The first tournament is scheduled to be in Las Vegas on May 11-12, and the fact that it's a two-day tournament should give you some idea of the expected field size. (Small.) On the calendar, it falls a couple days before the $25,000 WPT World Championship, also in Las Vegas, and that's certainly no coincidence as they hope to attract some of the same players. However, the Onyx Cup does overlap the final days of the EPT Grand Finale in Madrid, Spain, creating a potential conflict for PokerStars players.
Which leads to an obvious question -- with the increasing rivalries between the online sites, will PokerStars allow their players to enter events that are so heavily branded with Full Tilt? And if they don't, how much credibility will a tour have if it's the same 15-20 players pushing each other's money back-and-forth?
Point 3: Yes, I know you'll be taping it, but will anyone broadcast it on TV?

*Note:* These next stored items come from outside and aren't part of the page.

(** * Seoul temperature dashboards: same-day historical comparison

    A shallow embedding of the statistical core of the two dashboards
    [pages/00_gemini버전.py] and [pages/01_claude버전.py]:

    - the same month/day filter, [get_historical_stats] and
      [calculate_percentile];
    - the seven-band classifier [get_temperature_description];
    - the exam-day loop that builds [suneung_data];
    - the descending minimum rank used by the first dashboard;
    - the two literal exam-date calendars.

    Numbers.  A pandas cell of a temperature column is either a decimal
    number or the missing-value marker; it is modelled as [option Q].  The
    results of arithmetic are modelled by [float]: a rational, an infinity
    or NaN, with the comparison and division rules of IEEE 754 (every
    comparison with NaN is false, [0/0] is NaN, [a/0] is an infinity).
    Rounding is not modelled: finite results are exact rationals and are
    compared with [==].  The general properties are chosen so that they
    survive binary64 rounding: they rest on counts, on comparisons between
    values of the table and on the order of the quotient
    [count / total * 100], never on the exact value of a mean. *)

From Stdlib Require Import List ZArith QArith Qminmax Bool String Ascii.
From Stdlib Require Import Lia Lqa Sorted Permutation DecimalString.
From Stdlib Require PrimFloat Uint63.
Import ListNotations.

Open Scope Q_scope.

(** ** Floating-point values without rounding *)

Module PyFloat.

Inductive float : Type :=
| Fin (q : Q)
| Inf (negative : bool)
| NaN.

(** Strict comparison on rationals, as a boolean. *)
Definition Qlt_bool (x y : Q) : bool :=
  match x ?= y with
  | Lt => true
  | _ => false
  end.

(** [a < b]; false as soon as one side is NaN. *)
Definition lt (a b : float) : bool :=
  match a, b with
  | Fin x, Fin y => Qlt_bool x y
  | Fin _, Inf neg => negb neg
  | Inf neg, Fin _ => neg
  | Inf n1, Inf n2 => n1 && negb n2
  | _, _ => false
  end.

(** [a <= b]; false as soon as one side is NaN. *)
Definition le (a b : float) : bool :=
  match a, b with
  | Fin x, Fin y => Qle_bool x y
  | Fin _, Inf neg => negb neg
  | Inf neg, Fin _ => neg
  | Inf n1, Inf n2 => n1 || negb n2
  | _, _ => false
  end.

(** [a > b] is [b < a]. *)
Definition gt (a b : float) : bool := lt b a.

Definition mul (a b : float) : float :=
  match a, b with
  | Fin x, Fin y => Fin (x * y)
  | Fin x, Inf neg | Inf neg, Fin x =>
      if Qeq_bool x 0 then NaN else Inf (xorb neg (Qlt_bool x 0))
  | Inf n1, Inf n2 => Inf (xorb n1 n2)
  | _, _ => NaN
  end.

Definition sub (a b : float) : float :=
  match a, b with
  | Fin x, Fin y => Fin (x - y)
  | Fin _, Inf neg => Inf (negb neg)
  | Inf neg, Fin _ => Inf neg
  | Inf n1, Inf n2 => if Bool.eqb n1 n2 then NaN else Inf n1
  | _, _ => NaN
  end.

(** True division of two non-negative integers (a count by a length), as
    numpy does it: no exception, [0/0] is NaN and [a/0] is [+inf]. *)
Definition true_divide (a b : nat) : float :=
  match b with
  | O => match a with O => NaN | S _ => Inf false end
  | S _ => Fin (inject_Z (Z.of_nat a) / inject_Z (Z.of_nat b))
  end.

(** Division of a float sum by an integer count. *)
Definition true_divide_Q (a : Q) (b : nat) : float :=
  match b with
  | O => if Qeq_bool a 0 then NaN else Inf (Qlt_bool a 0)
  | S _ => Fin (a / inject_Z (Z.of_nat b))
  end.

Definition of_nat (n : nat) : float := Fin (inject_Z (Z.of_nat n)).

(** A cell of a numeric column: [None] is the missing-value marker. *)
Definition cell : Type := option Q.

Definition of_cell (c : cell) : float :=
  match c with
  | Some q => Fin q
  | None => NaN
  end.

End PyFloat.

Import PyFloat.

(** ** The loaded table *)

Module Frame.

(** A parsed date (the [날짜] column never holds a missing date after
    [load_data], which drops such rows). *)
Record Timestamp : Type := mkTimestamp {
  year : Z;
  month : Z;
  day : Z
}.

Definition Timestamp_eqb (a b : Timestamp) : bool :=
  (year a =? year b)%Z && (month a =? month b)%Z && (day a =? day b)%Z.

(** One row of the table: 날짜, 지점, 평균기온, 최저기온, 최고기온.  The derived
    columns 월, 일 and 년 are the month, day and year of the date. *)
Record Row : Type := mkRow {
  date : Timestamp;
  station : Z;
  avg_temp : cell;
  min_temp : cell;
  max_temp : cell
}.

Definition DataFrame : Type := list Row.

(** The three temperature columns a query can name. *)
Inductive temp_type : Type :=
| AvgTemp   (* 평균기온 *)
| MinTemp   (* 최저기온 *)
| MaxTemp.  (* 최고기온 *)

Definition column (t : temp_type) (r : Row) : cell :=
  match t with
  | AvgTemp => avg_temp r
  | MinTemp => min_temp r
  | MaxTemp => max_temp r
  end.

(** [Series.dropna()]: the values that are not missing, in order. *)
Fixpoint dropna (s : list cell) : list Q :=
  match s with
  | [] => []
  | Some q :: rest => q :: dropna rest
  | None :: rest => dropna rest
  end.

(** [(temps < temp_value).sum()]. *)
Definition count_lt (temps : list Q) (temp_value : float) : nat :=
  List.length (filter (fun t => lt (Fin t) temp_value) temps).

End Frame.

Import Frame.

(** ** Series reductions used by the statistics *)

Module Series.

Definition sum (xs : list Q) : Q := fold_right Qplus 0 xs.

(** [Series.mean()]: missing values are skipped; NaN when nothing is left.
    The program adds and divides in binary64, so its mean is this exact
    quotient up to rounding (the mean of 0.7, 0.7, 0.7 is computed as
    0.6999999999999998).  For that reason no general property below
    compares a mean, or a deviation from it, with the values it averages:
    they use the mean only for being present, finite or NaN.  The two
    concrete examples of a deviation's sign (-18.2 and +3) are far outside
    the rounding error. *)
Definition mean (s : list cell) : float :=
  let xs := dropna s in
  true_divide_Q (sum xs) (List.length xs).

(** The radicand of [Series.std()]: the sample variance (divisor [n - 1])
    of the values that are not missing, NaN when fewer than two are left.
    The standard deviation itself is its square root, which is not a
    rational; the statistics record keeps the radicand. *)
Definition var (s : list cell) : float :=
  let xs := dropna s in
  match mean s with
  | Fin m =>
      true_divide_Q (sum (map (fun x => (x - m) * (x - m)) xs))
                    (List.length xs - 1)
  | other => other
  end.

(** [Series.max()] and [Series.min()]: missing values are skipped. *)
Definition max (s : list cell) : float :=
  match dropna s with
  | [] => NaN
  | x :: rest => Fin (fold_left Qmax rest x)
  end.

Definition min (s : list cell) : float :=
  match dropna s with
  | [] => NaN
  | x :: rest => Fin (fold_left Qmin rest x)
  end.

(** Minimum and maximum of the (never missing) year column. *)
Definition min_year (ys : list Z) : Z :=
  match ys with
  | [] => 0%Z
  | y :: rest => fold_left Z.min rest y
  end.

Definition max_year (ys : list Z) : Z :=
  match ys with
  | [] => 0%Z
  | y :: rest => fold_left Z.max rest y
  end.

(** [sort_values('년')]: rows by ascending year, by insertion. *)
Fixpoint insert_by_year (r : Row) (rs : list Row) : list Row :=
  match rs with
  | [] => [r]
  | x :: rest =>
      if (year (date r) <? year (date x))%Z then r :: x :: rest
      else x :: insert_by_year r rest
  end.

Definition sort_by_year (rs : list Row) : list Row :=
  fold_right insert_by_year [] (rev rs).

End Series.

(** Decimal rendering of an integer, as an f-string does it. *)
Definition str_of_Z (z : Z) : string := NilZero.string_of_int (Z.to_int z).

(** ** Parsing the calendar's date strings *)

Module Dates.

Definition digit (c : ascii) : option Z :=
  let n := nat_of_ascii c in
  if ((48 <=? n) && (n <=? 57))%nat then Some (Z.of_nat (n - 48)) else None.

Fixpoint number (cs : list ascii) (acc : Z) : option Z :=
  match cs with
  | [] => Some acc
  | c :: rest =>
      match digit c with
      | Some d => number rest (10 * acc + d)%Z
      | None => None
      end
  end.

Definition is_leap (y : Z) : bool :=
  ((y mod 4 =? 0) && (negb (y mod 100 =? 0) || (y mod 400 =? 0)))%Z.

Definition days_in_month (y m : Z) : Z :=
  if (m =? 2)%Z then (if is_leap y then 29 else 28)%Z
  else if ((m =? 4) || (m =? 6) || (m =? 9) || (m =? 11))%Z then 30%Z
  else 31%Z.

(** [pd.to_datetime] on a [YYYY-MM-DD] string; [None] stands for the
    exception raised on a string that is not such a date. *)
Definition to_datetime (s : string) : option Timestamp :=
  match list_ascii_of_string s with
  | [y1; y2; y3; y4; sep1; m1; m2; sep2; d1; d2] =>
      if (Ascii.eqb sep1 "-" && Ascii.eqb sep2 "-")%char then
        match number [y1; y2; y3; y4] 0, number [m1; m2] 0,
              number [d1; d2] 0 with
        | Some y, Some m, Some d =>
            if ((1 <=? m) && (m <=? 12) && (1 <=? d)
                && (d <=? days_in_month y m))%Z
            then Some (mkTimestamp y m d)
            else None
        | _, _, _ => None
        end
      else None
  | _ => None
  end.

End Dates.

Import Dates.

(** A calendar literal: a dictionary from year label to date string, kept
    as the list of its items in insertion order. *)
Definition Calendar : Type := list (Z * string).

(** Dictionary lookup by key. *)
Fixpoint lookup (cal : Calendar) (key : Z) : option string :=
  match cal with
  | [] => None
  | (k, v) :: rest => if (k =? key)%Z then Some v else lookup rest key
  end.

(** ** Second dashboard: [pages/01_claude버전.py] *)

Module Claude.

According to the video, the Onyx Cup "will be broadcast in more than 20 languages and 40 countries." While that sounds great, they offer no details. If anyone ever creates a rulebook for reading poker press releases (BJ's Pocket Guide to Poker Press Releases), Rule #1 will state that nothing is a TV show until there is a distribution deal in place with a TV network. Of course, Full Tilt could always fall back on time-buys, paying networks to broadcast the episodes as if they were 60-minute commercials.
And, based on the info we've seen so far, that's ultimately what these are -- commercials. The Onyx Cup was, not surprisingly, designed for Full Tilt's players more than anyone else, giving them a relatively easy opportunity to rack up millions in additional earnings over the next few years to dominate the top of the all-time money lists.
Thankfully, the best live tournament trackers in the business over at the Hendon Mob database have updated their all-time money list to restrict the results to open events with buy-ins of $50,000 or less. And Bluff Magazine recently changed their Player of the Year points system to downplay the impact of ultra highroller events.
I have little reason to doubt that the first event will take place in May as scheduled, and that Full Tilt players like Phil Ivey, Erik Seidel, etc. will enter. The big question is who else will enter, and will the field sizes be large enough to make these events feel different than those single-table site-specific invitationals that filled the airwaves in 2006 before the UIGEA hit.